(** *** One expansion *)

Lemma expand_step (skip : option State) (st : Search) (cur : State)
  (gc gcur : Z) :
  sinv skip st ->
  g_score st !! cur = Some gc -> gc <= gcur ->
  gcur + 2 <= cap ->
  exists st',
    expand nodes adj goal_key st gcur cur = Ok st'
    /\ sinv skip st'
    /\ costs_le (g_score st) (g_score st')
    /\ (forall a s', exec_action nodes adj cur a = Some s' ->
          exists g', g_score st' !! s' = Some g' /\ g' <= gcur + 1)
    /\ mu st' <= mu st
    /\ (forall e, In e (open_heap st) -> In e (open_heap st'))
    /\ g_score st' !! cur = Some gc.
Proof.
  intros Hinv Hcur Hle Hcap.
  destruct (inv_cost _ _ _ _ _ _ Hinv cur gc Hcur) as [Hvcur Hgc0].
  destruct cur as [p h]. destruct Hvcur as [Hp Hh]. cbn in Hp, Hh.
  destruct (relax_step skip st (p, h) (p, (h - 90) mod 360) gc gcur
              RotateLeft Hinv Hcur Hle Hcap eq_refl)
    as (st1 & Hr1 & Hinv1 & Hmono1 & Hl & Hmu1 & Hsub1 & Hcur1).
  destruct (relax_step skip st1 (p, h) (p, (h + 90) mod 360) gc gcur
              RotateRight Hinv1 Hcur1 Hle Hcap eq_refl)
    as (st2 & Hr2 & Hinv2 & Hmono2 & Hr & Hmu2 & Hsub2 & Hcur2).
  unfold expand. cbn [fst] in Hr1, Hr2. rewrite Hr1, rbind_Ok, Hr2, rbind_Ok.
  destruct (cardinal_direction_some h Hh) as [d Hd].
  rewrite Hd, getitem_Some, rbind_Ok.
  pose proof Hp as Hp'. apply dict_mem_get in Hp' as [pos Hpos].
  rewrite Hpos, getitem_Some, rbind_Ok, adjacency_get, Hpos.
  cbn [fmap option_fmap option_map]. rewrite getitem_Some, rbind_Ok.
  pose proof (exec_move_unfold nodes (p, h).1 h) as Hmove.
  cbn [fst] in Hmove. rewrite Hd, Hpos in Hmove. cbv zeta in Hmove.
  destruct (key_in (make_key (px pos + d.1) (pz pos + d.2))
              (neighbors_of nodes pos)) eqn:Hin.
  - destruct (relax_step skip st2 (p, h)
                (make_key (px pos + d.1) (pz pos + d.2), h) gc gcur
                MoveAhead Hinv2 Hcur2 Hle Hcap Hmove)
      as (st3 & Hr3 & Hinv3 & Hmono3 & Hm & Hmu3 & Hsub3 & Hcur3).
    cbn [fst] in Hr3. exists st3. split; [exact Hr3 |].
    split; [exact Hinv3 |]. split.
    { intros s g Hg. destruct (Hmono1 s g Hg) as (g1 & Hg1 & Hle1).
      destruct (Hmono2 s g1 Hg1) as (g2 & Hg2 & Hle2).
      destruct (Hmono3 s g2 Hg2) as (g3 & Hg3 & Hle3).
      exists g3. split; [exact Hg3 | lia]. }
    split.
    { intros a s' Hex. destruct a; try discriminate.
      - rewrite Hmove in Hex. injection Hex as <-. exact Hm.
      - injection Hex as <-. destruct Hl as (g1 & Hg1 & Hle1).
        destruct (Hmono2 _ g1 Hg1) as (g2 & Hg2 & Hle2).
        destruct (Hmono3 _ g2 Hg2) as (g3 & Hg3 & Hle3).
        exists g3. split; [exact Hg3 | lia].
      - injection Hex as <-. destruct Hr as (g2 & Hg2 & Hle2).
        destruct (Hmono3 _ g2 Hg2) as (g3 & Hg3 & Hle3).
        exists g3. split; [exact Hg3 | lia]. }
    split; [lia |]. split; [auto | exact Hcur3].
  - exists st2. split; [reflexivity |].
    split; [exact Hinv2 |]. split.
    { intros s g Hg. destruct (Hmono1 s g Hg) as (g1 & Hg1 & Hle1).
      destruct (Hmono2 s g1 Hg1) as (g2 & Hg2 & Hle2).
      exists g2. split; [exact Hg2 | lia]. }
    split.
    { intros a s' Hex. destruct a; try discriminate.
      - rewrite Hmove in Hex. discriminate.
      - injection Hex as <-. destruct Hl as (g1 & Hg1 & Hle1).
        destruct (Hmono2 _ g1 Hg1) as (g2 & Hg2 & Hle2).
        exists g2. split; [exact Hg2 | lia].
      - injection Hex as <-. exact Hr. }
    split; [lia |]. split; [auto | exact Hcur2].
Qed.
- - - -
PROBLEM STATEMENT
Once you reach the line with "destruct cur as" in the data above, copy it and every line after it exactly, up to and including the line with "destruct (key_in (make_key".

RESPONSE AREA
  destruct cur as [p h]. destruct Hvcur as [Hp Hh]. cbn in Hp, Hh.
  destruct (relax_step skip st (p, h) (p, (h - 90) mod 360) gc gcur
              RotateLeft Hinv Hcur Hle Hcap eq_refl)
    as (st1 & Hr1 & Hinv1 & Hmono1 & Hl & Hmu1 & Hsub1 & Hcur1).
  destruct (relax_step skip st1 (p, h) (p, (h + 90) mod 360) gc gcur
              RotateRight Hinv1 Hcur1 Hle Hcap eq_refl)
    as (st2 & Hr2 & Hinv2 & Hmono2 & Hr & Hmu2 & Hsub2 & Hcur2).
  unfold expand. cbn [fst] in Hr1, Hr2. rewrite Hr1, rbind_Ok, Hr2, rbind_Ok.
  destruct (cardinal_direction_some h Hh) as [d Hd].
  rewrite Hd, getitem_Some, rbind_Ok.
  pose proof Hp as Hp'. apply dict_mem_get in Hp' as [pos Hpos].
  rewrite Hpos, getitem_Some, rbind_Ok, adjacency_get, Hpos.
  cbn [fmap option_fmap option_map]. rewrite getitem_Some, rbind_Ok.
  pose proof (exec_move_unfold nodes (p, h).1 h) as Hmove.
  cbn [fst] in Hmove. rewrite Hd, Hpos in Hmove. cbv zeta in Hmove.
  destruct (key_in (make_key (px pos + d.1) (pz pos + d.2))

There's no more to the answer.